The safety of electric scooters came into limelight once again when a battery being charged at home by a Vijaywada, Andhra Pradesh, resident exploded killing him, and injuring his wife and child. This has raised serious questions regarding the safety of swappable batteries. The battery in this case was installed in a Boom Corbett 14, made by Coimbatore-based  Boom Motors. The scooter was reportedly purchased a couple of days ago.

According to experts, many two-wheeler customers are buying electric scooters primarily opting for home charging as swapping is three times more expensive and costs between Rs 250 and Rs 500 per swap. They said the government’s proposed  battery swapping policy announced 48 hours ago should address this challenge as customers return home after a day’s ride with batteries already heated, and if charged right away run the risk of the battery exploding.

Sohinder Gill, Director General for Society of Electrical Vehicle Manufacturers has gone on the record to say that “battery charging is much safer for the customer at a swapping station  as it maintains an ambient temperature with air-conditioning”. He made these comments when the government announced its draft swapping policy two days ago.

Venkat Rajaraman, Founder & CEO, of Cygni Energy, a manufacturer of lithium-ion battery packs says, “ For swapping to work, either the  station operator or the Batter-As-A-Service (BaaS) provider will need to ensure that a good quality battery pack is delivered.
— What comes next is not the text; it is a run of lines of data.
(* ===== verification/DashboardAuth.v ===== *)
(** * The dashboard session: access token, refresh and retried requests

    Models [stores/auth-store.ts] (Module AuthStore) and the session part of
    [lib/api.ts] under [web/default/src]: Module Session is one browser tab as
    a machine over the events of its requests, Module Lease the fallback lock
    that keeps the tabs of one browser from refreshing together, Module Dedupe
    the sharing of GET requests in flight.

    JavaScript runs from one [await] to the next without interruption, so a
    step of the machine is such a piece of code.  The package axios decides
    when a request is sent, answered or rejected: these are events, in any
    order that the phases of a request allow. *)
From S2P Require Import Prelude JSString JSNumber JSON.

Module AuthStore.

(** [user] is the user of the store, [storage] the item [user] of
    [localStorage]. *)
Record Store := mkStore { user : option (obj json); storage : option jsstr }.

Definition strip_tokens (o : obj json) : obj json :=
  obj_delete (js "refresh_token") (obj_delete (js "access_token") (obj_delete (js "token") o)).

Definition sanitizeUser (u : json) : option (obj json) :=
  if negb (json_truthy u) then None else Some (strip_tokens (spread u)).

Definition user_json (u : option (obj json)) : json :=
  match u with Some o => JObj o | None => JNull end.

Definition initUser (saved : option jsstr) : Store :=
  match saved with
  | None | Some [] => mkStore None saved
  | Some s =>
      match JSON_parse s with
      | None => mkStore None None
      | Some v =>
          let cleanUser := sanitizeUser v in
          mkStore cleanUser (Some (JSON_stringify (user_json cleanUser)))
      end
  end.

Definition setUser (u : json) : Store :=
  match sanitizeUser u with
  | Some cleanUser => mkStore (Some cleanUser) (Some (JSON_stringify (JObj cleanUser)))
  | None => mkStore None None
  end.

Definition reset (st : Store) : Store := mkStore None None.

(** ** No token is kept *)

Definition token_keys : list jsstr := [js "token"; js "access_token"; js "refresh_token"].

Definition no_tokens (o : obj json) : Prop := ∀ k, k ∈ token_keys → obj_get k o = None.

Lemma strip_no_tokens o : no_tokens (strip_tokens o).
Proof.
  intros k Hk. unfold token_keys in Hk. rewrite !elem_of_cons, elem_of_nil in Hk.
  unfold strip_tokens. rewrite !obj_get_delete.
  destruct Hk as [->|[->|[->|[]]]]; repeat case_decide; done.
Qed.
The vehicle’s designed should be compatible for swapping as well as for home charging.” Typically, owners of two wheelers opt for overnight charging in their home or office complexes and the infrastructure should be a slow-charging set up that is safe and scalable, he said.

The Vijaywada tragedy mirrors the Vellore incident where an Okinawa  e-scooter, recently bought, caught fire when the customer kept it for charging  in his parking lot.  At the time of filing this report, no statement has been issued by Boom Motors.